START Study material

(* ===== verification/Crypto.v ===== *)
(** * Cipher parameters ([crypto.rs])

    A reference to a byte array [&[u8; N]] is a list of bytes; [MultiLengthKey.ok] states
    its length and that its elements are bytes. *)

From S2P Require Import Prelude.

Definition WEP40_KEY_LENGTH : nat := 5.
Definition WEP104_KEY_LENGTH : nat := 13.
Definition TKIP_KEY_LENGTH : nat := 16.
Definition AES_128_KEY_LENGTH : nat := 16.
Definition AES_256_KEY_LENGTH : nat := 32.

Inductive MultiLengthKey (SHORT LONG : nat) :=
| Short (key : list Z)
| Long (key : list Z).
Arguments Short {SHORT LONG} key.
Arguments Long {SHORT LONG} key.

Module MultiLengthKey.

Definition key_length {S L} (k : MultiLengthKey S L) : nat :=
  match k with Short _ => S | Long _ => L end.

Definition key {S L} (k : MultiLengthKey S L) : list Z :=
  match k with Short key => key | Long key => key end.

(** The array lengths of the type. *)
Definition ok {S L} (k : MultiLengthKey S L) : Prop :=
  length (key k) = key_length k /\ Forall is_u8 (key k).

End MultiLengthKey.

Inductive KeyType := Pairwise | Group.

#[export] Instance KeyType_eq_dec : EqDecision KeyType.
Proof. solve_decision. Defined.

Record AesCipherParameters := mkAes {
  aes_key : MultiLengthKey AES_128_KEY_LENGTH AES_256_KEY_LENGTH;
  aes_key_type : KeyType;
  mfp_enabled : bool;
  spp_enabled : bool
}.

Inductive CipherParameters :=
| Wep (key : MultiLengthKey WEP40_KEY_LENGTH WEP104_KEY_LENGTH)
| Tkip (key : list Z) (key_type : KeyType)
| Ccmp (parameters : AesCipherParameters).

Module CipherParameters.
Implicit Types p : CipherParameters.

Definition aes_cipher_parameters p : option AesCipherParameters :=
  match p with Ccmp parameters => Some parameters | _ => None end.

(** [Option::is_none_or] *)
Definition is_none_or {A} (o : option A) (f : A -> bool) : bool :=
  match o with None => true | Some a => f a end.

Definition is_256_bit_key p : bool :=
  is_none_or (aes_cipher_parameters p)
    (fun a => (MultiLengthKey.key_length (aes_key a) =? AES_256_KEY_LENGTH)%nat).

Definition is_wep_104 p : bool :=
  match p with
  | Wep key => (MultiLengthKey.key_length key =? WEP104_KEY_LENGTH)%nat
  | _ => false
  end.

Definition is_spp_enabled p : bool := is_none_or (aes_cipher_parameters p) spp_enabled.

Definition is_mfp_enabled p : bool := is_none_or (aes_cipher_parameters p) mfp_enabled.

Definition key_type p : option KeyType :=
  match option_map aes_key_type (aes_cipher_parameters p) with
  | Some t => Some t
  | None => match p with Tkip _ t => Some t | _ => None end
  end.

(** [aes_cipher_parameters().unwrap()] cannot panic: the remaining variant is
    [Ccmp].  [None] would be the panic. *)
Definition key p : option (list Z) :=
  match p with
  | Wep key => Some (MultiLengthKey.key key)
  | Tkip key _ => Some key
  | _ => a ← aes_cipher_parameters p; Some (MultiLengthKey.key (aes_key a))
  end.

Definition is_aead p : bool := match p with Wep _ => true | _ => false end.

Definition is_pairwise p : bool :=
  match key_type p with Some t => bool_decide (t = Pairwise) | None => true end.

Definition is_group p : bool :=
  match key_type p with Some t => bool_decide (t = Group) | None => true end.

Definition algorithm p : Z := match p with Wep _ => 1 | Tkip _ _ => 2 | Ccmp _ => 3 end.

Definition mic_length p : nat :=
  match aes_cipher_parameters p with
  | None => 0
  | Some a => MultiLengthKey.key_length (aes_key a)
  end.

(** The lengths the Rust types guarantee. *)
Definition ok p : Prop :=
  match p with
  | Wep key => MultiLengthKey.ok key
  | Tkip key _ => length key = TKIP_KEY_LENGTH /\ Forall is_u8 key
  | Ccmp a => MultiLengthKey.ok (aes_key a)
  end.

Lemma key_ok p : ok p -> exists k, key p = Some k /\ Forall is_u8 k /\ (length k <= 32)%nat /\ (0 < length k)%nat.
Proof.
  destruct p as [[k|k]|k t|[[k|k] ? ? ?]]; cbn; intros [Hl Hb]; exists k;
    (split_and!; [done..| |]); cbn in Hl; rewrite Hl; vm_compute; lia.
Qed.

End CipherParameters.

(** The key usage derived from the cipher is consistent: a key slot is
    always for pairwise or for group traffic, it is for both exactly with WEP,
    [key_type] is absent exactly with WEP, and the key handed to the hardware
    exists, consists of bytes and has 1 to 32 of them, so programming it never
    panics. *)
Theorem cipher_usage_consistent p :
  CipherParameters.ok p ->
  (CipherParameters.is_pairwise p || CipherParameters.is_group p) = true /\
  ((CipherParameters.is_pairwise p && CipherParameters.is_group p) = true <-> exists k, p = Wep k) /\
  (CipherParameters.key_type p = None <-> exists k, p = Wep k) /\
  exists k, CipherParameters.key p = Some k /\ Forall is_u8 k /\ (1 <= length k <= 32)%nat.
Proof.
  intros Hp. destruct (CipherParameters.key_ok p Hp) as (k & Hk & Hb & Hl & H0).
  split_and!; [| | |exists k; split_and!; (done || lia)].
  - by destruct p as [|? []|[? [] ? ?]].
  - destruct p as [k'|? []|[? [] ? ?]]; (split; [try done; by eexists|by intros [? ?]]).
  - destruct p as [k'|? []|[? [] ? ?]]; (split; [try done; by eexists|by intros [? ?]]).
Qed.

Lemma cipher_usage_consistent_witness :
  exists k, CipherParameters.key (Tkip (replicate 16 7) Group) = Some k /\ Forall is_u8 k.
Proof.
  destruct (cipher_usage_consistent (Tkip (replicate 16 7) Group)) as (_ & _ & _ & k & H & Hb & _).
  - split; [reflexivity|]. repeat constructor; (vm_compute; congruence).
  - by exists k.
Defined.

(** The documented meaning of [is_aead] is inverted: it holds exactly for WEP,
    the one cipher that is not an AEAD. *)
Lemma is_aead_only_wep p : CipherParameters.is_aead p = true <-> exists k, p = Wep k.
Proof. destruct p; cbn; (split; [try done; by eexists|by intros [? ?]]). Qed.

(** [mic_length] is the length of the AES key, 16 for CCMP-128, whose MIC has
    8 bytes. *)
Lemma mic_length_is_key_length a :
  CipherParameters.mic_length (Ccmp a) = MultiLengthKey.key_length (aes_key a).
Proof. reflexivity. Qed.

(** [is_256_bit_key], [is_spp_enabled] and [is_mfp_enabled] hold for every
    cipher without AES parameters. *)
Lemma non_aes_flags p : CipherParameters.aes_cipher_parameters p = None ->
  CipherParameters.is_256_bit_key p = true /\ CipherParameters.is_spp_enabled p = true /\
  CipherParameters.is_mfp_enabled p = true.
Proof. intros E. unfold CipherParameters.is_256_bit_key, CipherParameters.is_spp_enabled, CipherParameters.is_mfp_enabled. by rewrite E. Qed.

END Study material
START Study material

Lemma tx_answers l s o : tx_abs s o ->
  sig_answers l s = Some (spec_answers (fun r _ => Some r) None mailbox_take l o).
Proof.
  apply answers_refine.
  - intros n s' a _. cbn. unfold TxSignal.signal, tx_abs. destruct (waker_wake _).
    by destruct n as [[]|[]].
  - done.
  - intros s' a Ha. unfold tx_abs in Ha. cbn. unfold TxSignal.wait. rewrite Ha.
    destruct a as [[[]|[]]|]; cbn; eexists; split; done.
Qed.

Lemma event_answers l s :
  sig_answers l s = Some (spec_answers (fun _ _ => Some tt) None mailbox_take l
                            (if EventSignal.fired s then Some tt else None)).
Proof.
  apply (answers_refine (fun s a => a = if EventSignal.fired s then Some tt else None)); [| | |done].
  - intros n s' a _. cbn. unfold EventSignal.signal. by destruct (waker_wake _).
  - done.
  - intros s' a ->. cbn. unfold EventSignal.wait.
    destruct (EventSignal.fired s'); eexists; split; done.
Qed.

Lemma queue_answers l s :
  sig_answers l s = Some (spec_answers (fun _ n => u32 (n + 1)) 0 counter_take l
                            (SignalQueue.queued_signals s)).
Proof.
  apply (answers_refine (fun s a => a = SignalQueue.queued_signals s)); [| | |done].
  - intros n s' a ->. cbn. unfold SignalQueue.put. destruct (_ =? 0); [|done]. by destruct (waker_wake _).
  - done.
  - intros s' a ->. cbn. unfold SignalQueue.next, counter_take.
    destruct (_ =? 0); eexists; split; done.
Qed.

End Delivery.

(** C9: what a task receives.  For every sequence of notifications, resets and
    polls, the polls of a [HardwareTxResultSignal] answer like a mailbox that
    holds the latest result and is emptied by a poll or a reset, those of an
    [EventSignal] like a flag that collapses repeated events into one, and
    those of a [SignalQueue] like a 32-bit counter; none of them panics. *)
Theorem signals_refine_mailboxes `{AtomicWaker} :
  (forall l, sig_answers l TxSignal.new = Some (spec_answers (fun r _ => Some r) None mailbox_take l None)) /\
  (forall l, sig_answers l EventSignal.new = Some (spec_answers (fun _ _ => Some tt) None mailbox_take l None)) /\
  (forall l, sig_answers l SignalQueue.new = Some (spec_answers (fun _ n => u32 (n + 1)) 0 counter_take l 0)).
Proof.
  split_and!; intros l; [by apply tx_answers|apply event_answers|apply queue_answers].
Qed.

END Study material
START Study material

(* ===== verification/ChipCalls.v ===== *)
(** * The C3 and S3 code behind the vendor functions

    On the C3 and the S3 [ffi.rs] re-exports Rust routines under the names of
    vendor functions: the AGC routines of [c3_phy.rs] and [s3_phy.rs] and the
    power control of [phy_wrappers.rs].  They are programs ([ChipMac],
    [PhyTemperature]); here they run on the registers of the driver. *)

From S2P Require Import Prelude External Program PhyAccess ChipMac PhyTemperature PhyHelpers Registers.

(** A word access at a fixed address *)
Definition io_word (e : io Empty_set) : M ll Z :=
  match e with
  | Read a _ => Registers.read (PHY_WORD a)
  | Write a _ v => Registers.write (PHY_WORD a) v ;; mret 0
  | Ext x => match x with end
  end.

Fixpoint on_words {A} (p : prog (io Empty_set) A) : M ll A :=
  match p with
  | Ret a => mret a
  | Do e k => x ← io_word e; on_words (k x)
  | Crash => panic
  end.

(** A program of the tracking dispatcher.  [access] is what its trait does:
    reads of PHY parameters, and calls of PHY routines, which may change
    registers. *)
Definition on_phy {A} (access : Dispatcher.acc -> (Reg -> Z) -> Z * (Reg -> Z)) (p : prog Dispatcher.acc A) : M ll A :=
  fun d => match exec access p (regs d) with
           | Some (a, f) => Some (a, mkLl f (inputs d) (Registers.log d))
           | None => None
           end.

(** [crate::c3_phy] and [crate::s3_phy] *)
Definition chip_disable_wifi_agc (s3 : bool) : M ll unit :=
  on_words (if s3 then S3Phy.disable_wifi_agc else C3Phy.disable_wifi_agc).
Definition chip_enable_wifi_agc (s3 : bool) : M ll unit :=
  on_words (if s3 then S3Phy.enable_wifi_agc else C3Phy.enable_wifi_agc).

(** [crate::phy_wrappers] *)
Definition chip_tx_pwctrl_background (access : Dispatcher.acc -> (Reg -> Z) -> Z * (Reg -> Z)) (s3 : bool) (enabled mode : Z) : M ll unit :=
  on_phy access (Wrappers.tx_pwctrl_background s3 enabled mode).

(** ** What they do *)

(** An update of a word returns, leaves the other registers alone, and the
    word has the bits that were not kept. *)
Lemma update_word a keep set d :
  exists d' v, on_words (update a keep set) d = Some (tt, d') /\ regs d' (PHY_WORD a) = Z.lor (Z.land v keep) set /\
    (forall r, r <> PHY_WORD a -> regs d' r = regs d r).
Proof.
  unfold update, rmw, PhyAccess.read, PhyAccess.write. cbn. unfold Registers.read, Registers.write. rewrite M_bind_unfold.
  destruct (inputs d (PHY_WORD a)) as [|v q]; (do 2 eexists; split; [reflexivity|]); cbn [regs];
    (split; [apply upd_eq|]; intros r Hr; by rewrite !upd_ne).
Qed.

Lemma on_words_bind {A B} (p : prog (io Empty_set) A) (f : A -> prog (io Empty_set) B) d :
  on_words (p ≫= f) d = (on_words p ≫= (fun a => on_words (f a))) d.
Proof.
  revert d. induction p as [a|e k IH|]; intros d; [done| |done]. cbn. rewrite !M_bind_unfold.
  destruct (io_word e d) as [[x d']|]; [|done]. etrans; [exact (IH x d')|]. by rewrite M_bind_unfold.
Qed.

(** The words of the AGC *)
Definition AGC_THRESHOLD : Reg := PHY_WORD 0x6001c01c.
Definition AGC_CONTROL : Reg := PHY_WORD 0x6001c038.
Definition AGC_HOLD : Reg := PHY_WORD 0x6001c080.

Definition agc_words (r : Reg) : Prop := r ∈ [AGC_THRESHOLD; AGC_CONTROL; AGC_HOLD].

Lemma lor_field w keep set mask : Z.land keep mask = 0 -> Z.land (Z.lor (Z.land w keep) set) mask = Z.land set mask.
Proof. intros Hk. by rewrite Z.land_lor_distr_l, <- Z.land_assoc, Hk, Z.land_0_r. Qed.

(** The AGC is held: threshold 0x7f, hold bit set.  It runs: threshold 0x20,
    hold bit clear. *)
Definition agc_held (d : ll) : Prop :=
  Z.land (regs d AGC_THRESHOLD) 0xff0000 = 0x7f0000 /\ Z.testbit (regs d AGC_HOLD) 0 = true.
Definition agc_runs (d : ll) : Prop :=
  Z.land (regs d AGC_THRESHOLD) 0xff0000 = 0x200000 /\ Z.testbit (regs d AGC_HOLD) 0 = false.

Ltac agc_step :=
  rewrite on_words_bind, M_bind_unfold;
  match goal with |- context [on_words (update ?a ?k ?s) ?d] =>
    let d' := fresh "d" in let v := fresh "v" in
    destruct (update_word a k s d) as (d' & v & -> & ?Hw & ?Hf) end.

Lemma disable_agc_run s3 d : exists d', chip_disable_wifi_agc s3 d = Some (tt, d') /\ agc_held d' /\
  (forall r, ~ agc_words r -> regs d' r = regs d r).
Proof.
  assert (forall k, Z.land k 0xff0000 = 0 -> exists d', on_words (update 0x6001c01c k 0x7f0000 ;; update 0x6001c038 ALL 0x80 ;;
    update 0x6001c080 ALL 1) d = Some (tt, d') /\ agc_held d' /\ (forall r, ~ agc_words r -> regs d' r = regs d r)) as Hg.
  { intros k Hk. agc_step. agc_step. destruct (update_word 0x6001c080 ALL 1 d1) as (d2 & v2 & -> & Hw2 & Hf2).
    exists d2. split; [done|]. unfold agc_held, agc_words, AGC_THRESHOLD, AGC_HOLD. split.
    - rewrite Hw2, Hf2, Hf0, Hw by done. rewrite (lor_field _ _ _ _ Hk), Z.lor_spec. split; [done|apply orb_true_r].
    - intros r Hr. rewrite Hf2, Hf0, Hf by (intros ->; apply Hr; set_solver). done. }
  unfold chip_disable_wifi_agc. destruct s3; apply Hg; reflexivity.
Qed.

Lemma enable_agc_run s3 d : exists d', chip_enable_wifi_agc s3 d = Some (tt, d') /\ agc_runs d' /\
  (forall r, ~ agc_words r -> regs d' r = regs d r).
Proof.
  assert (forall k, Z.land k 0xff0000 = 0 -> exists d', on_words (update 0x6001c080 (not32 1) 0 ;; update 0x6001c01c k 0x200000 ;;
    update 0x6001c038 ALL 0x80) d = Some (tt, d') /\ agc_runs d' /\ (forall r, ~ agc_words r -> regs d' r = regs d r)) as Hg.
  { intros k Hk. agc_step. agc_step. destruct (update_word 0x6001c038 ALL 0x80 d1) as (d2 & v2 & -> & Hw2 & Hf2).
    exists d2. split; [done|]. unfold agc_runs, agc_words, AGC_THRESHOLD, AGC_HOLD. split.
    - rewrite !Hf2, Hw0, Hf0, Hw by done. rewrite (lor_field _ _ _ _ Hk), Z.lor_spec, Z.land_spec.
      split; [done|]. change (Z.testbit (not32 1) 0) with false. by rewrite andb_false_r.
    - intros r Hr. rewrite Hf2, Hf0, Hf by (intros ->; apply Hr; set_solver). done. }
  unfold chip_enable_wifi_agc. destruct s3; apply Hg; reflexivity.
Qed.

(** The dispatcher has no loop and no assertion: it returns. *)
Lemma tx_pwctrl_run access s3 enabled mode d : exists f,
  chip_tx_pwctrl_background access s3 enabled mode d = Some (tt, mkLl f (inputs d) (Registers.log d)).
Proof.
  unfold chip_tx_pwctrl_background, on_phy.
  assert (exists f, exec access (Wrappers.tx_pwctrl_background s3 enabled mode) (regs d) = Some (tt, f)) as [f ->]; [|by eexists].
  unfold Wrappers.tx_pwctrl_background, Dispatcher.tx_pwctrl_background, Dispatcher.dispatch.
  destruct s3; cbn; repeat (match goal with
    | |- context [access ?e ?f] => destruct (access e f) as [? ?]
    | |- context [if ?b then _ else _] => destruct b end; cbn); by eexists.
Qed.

END Study material

▶ _Task description_: Each line above that contains "AesCipherParameters" must be copied out.

▶ _Your solution_:
Record AesCipherParameters := mkAes {
| Ccmp (parameters : AesCipherParameters).
Definition aes_cipher_parameters p : option AesCipherParameters :=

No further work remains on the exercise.